The data Start Marker
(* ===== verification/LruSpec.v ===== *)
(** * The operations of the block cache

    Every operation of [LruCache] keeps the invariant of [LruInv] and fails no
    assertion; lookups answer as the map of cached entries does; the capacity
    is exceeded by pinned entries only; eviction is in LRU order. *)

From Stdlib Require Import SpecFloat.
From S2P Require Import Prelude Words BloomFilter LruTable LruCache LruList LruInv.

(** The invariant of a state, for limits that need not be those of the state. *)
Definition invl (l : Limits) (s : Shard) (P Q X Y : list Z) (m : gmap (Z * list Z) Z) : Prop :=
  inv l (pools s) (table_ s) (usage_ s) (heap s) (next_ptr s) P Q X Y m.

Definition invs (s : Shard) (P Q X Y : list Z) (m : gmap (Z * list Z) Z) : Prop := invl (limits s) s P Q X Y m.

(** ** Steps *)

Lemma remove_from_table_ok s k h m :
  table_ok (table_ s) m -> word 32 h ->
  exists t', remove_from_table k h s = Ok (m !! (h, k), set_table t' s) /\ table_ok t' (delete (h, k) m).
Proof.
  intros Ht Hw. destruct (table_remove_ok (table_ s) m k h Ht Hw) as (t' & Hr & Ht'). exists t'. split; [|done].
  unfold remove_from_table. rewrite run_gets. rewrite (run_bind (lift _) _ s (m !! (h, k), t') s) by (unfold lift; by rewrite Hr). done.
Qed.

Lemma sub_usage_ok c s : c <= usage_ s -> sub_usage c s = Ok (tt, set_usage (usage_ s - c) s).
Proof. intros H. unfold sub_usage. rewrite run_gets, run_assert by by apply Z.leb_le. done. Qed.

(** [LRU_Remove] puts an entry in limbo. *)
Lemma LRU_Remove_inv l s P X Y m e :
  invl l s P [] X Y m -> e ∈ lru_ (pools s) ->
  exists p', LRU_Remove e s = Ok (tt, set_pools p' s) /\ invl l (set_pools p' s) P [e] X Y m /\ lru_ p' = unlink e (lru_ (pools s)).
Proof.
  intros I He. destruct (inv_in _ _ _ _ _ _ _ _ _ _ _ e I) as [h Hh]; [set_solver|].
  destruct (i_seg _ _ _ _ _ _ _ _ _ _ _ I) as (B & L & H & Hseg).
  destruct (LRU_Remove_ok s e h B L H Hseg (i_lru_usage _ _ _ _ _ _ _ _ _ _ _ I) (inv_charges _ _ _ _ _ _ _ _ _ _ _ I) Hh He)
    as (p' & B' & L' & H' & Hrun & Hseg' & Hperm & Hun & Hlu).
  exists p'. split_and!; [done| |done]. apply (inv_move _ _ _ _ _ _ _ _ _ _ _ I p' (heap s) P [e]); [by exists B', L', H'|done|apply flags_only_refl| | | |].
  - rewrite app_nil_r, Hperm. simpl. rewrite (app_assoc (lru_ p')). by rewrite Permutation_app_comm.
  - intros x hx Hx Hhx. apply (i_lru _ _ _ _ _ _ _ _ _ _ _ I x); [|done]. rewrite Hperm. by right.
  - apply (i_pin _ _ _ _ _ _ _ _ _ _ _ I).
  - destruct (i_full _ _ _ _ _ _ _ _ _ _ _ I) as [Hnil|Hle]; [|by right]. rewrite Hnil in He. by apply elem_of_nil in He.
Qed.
The data End Marker
The data Start Marker
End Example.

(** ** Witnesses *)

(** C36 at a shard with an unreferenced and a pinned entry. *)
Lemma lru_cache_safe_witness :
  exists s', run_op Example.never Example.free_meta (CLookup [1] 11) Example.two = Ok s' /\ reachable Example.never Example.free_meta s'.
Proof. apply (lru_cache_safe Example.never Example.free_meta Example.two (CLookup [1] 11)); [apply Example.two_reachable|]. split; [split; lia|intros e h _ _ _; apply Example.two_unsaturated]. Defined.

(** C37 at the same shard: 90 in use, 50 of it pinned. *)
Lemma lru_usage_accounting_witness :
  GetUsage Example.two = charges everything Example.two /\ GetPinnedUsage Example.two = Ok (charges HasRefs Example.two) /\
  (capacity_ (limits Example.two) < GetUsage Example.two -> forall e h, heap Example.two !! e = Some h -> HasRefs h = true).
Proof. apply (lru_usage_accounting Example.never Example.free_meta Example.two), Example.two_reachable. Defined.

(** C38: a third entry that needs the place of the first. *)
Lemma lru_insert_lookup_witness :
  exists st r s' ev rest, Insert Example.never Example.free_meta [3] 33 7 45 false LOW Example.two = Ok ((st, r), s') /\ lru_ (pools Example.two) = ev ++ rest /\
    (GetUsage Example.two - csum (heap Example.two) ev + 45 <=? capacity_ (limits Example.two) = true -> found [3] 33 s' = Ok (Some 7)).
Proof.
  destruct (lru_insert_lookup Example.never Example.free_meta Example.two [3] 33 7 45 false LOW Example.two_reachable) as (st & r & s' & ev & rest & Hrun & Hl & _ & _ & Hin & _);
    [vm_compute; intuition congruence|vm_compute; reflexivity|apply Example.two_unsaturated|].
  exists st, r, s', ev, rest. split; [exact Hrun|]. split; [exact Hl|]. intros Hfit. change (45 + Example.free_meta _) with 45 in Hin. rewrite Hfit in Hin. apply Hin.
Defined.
The data End Marker
The data Start Marker
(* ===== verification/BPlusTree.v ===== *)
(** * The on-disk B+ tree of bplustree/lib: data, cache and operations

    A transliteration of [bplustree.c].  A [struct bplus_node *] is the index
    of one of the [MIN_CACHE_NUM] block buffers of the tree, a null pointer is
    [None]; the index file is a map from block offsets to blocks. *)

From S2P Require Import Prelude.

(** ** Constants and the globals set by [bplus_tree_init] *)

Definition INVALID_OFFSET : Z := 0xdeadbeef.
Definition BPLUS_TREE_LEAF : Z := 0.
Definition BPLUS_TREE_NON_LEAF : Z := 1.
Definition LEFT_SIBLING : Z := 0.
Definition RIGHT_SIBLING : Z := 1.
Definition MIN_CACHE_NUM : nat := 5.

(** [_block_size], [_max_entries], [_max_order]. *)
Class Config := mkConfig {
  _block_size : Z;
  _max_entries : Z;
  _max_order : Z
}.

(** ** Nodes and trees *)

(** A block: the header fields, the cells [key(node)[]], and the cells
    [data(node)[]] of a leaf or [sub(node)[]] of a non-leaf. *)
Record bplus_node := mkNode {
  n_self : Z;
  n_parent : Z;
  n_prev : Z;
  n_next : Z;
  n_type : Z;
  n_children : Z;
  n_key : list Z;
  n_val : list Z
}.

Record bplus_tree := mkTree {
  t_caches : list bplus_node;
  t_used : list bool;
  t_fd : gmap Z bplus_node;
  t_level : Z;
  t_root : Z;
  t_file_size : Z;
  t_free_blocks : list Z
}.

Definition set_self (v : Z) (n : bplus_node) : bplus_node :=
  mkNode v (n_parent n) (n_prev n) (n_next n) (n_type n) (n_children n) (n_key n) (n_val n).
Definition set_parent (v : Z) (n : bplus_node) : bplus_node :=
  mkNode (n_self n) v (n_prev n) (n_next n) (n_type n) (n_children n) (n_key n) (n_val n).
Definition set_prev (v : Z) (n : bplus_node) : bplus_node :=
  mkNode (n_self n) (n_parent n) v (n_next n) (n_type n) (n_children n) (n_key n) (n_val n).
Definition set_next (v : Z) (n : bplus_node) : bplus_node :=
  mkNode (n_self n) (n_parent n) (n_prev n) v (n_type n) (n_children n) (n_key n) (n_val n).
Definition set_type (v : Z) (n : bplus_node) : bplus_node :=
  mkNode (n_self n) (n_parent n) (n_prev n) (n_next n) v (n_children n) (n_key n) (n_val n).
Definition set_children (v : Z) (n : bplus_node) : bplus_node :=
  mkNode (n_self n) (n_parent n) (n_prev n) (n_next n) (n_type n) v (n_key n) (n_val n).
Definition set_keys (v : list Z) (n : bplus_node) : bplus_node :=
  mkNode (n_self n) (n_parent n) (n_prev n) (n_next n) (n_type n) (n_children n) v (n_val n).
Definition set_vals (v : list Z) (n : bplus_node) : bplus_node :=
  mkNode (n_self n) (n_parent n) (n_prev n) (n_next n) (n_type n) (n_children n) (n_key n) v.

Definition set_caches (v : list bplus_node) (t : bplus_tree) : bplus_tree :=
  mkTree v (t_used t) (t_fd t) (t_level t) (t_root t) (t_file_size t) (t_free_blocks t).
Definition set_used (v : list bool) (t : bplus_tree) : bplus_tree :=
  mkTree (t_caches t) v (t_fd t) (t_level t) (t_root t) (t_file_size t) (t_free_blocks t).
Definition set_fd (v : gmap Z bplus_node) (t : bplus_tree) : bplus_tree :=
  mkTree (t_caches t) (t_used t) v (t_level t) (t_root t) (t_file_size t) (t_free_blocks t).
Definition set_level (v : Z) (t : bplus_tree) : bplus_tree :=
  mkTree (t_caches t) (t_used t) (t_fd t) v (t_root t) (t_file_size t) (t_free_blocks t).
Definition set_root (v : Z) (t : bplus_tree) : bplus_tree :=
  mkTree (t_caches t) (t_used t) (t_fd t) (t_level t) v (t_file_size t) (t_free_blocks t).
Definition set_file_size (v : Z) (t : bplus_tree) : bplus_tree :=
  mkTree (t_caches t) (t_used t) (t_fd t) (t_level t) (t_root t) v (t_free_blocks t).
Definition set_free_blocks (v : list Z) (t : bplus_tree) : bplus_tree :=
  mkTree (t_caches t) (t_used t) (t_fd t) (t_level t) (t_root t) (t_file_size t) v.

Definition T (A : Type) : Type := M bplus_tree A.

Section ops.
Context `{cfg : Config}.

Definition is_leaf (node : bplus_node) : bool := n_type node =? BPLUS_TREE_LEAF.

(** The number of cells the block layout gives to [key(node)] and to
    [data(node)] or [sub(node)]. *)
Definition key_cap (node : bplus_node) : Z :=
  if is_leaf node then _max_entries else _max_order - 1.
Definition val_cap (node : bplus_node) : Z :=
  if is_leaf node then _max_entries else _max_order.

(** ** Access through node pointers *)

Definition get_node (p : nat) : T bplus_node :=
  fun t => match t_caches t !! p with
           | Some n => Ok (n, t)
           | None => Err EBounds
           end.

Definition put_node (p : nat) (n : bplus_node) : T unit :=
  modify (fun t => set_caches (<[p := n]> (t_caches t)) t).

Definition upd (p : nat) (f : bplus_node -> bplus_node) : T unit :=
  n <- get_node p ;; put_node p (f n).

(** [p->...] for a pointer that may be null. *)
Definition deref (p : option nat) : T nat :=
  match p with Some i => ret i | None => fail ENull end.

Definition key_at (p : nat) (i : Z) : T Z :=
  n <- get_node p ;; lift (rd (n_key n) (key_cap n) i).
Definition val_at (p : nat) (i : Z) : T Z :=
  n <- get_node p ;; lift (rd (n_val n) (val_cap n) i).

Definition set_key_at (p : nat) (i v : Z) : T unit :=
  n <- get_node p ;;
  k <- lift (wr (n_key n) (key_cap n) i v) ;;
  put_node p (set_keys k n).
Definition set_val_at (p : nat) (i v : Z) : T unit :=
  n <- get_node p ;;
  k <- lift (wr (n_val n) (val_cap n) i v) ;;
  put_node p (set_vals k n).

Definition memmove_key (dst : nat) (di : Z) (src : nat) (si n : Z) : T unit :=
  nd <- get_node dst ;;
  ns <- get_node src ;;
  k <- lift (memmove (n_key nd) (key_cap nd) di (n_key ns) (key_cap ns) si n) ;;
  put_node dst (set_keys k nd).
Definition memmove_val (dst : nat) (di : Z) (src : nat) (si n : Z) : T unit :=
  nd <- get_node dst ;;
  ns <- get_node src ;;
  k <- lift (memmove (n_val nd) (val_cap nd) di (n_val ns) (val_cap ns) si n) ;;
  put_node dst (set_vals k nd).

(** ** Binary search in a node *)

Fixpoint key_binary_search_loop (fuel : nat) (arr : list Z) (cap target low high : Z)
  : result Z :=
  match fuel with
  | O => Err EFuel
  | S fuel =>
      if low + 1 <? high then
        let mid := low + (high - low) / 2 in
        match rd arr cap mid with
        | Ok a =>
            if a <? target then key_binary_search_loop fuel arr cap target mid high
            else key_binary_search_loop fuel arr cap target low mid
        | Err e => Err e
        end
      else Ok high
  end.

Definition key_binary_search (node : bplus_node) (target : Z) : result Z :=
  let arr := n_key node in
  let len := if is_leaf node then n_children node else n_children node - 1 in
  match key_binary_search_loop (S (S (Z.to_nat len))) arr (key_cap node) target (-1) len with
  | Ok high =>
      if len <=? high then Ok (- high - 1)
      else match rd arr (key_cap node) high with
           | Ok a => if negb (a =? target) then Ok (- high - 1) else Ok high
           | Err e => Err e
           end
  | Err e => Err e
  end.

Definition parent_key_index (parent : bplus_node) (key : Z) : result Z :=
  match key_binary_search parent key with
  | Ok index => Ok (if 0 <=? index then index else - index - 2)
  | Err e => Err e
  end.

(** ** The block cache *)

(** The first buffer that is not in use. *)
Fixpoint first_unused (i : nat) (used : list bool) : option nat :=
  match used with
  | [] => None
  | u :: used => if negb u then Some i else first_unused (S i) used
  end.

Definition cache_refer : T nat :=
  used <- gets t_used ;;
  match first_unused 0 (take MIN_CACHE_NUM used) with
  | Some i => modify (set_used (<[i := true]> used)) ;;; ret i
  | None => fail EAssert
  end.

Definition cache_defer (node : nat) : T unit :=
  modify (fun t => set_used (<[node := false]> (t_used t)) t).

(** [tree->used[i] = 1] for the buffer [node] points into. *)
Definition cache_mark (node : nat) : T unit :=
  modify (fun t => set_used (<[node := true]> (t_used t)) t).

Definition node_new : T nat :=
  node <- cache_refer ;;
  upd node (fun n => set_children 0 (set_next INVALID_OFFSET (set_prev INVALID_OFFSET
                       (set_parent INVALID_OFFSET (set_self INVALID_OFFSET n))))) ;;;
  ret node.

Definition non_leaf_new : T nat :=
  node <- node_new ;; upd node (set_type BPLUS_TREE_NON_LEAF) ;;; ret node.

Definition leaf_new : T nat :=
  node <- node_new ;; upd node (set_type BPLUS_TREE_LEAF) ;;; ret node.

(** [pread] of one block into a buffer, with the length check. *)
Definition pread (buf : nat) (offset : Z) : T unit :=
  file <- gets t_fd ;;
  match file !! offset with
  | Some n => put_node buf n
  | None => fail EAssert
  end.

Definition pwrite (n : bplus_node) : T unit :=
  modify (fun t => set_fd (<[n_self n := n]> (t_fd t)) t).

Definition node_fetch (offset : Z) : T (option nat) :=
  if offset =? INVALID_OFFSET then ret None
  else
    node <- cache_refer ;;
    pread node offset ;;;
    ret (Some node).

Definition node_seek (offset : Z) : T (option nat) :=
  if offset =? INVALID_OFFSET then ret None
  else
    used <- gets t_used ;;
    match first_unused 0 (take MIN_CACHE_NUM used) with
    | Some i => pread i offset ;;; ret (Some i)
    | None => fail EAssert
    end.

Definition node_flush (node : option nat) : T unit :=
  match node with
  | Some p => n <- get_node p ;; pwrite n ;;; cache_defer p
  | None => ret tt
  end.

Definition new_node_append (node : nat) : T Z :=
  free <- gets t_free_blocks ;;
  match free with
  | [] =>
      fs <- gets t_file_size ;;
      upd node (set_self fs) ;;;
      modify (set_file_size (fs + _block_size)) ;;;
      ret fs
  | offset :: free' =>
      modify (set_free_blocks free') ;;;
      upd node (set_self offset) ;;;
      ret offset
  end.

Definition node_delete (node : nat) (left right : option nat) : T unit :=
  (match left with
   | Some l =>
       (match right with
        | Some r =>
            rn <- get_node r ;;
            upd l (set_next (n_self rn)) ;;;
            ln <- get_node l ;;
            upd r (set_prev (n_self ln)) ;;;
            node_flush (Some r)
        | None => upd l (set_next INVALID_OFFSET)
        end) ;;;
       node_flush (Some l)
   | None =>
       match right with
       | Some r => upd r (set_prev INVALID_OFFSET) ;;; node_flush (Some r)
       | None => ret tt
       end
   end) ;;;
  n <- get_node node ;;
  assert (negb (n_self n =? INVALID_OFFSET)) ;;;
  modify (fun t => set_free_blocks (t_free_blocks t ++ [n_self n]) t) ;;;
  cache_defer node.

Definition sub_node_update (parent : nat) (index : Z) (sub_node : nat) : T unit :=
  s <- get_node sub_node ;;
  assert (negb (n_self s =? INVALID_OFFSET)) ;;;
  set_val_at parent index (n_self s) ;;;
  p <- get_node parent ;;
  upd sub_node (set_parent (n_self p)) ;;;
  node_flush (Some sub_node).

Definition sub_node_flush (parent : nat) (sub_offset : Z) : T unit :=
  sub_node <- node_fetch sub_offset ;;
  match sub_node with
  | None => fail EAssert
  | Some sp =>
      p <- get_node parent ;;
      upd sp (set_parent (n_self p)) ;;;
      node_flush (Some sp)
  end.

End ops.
The data End Marker
■ The task
Only lines containing the string "into" belong in the answer; find them in the data above and copy them.

■ Result of this task
(** [tree->used[i] = 1] for the buffer [node] points into. *)
(** [pread] of one block into a buffer, with the length check. *)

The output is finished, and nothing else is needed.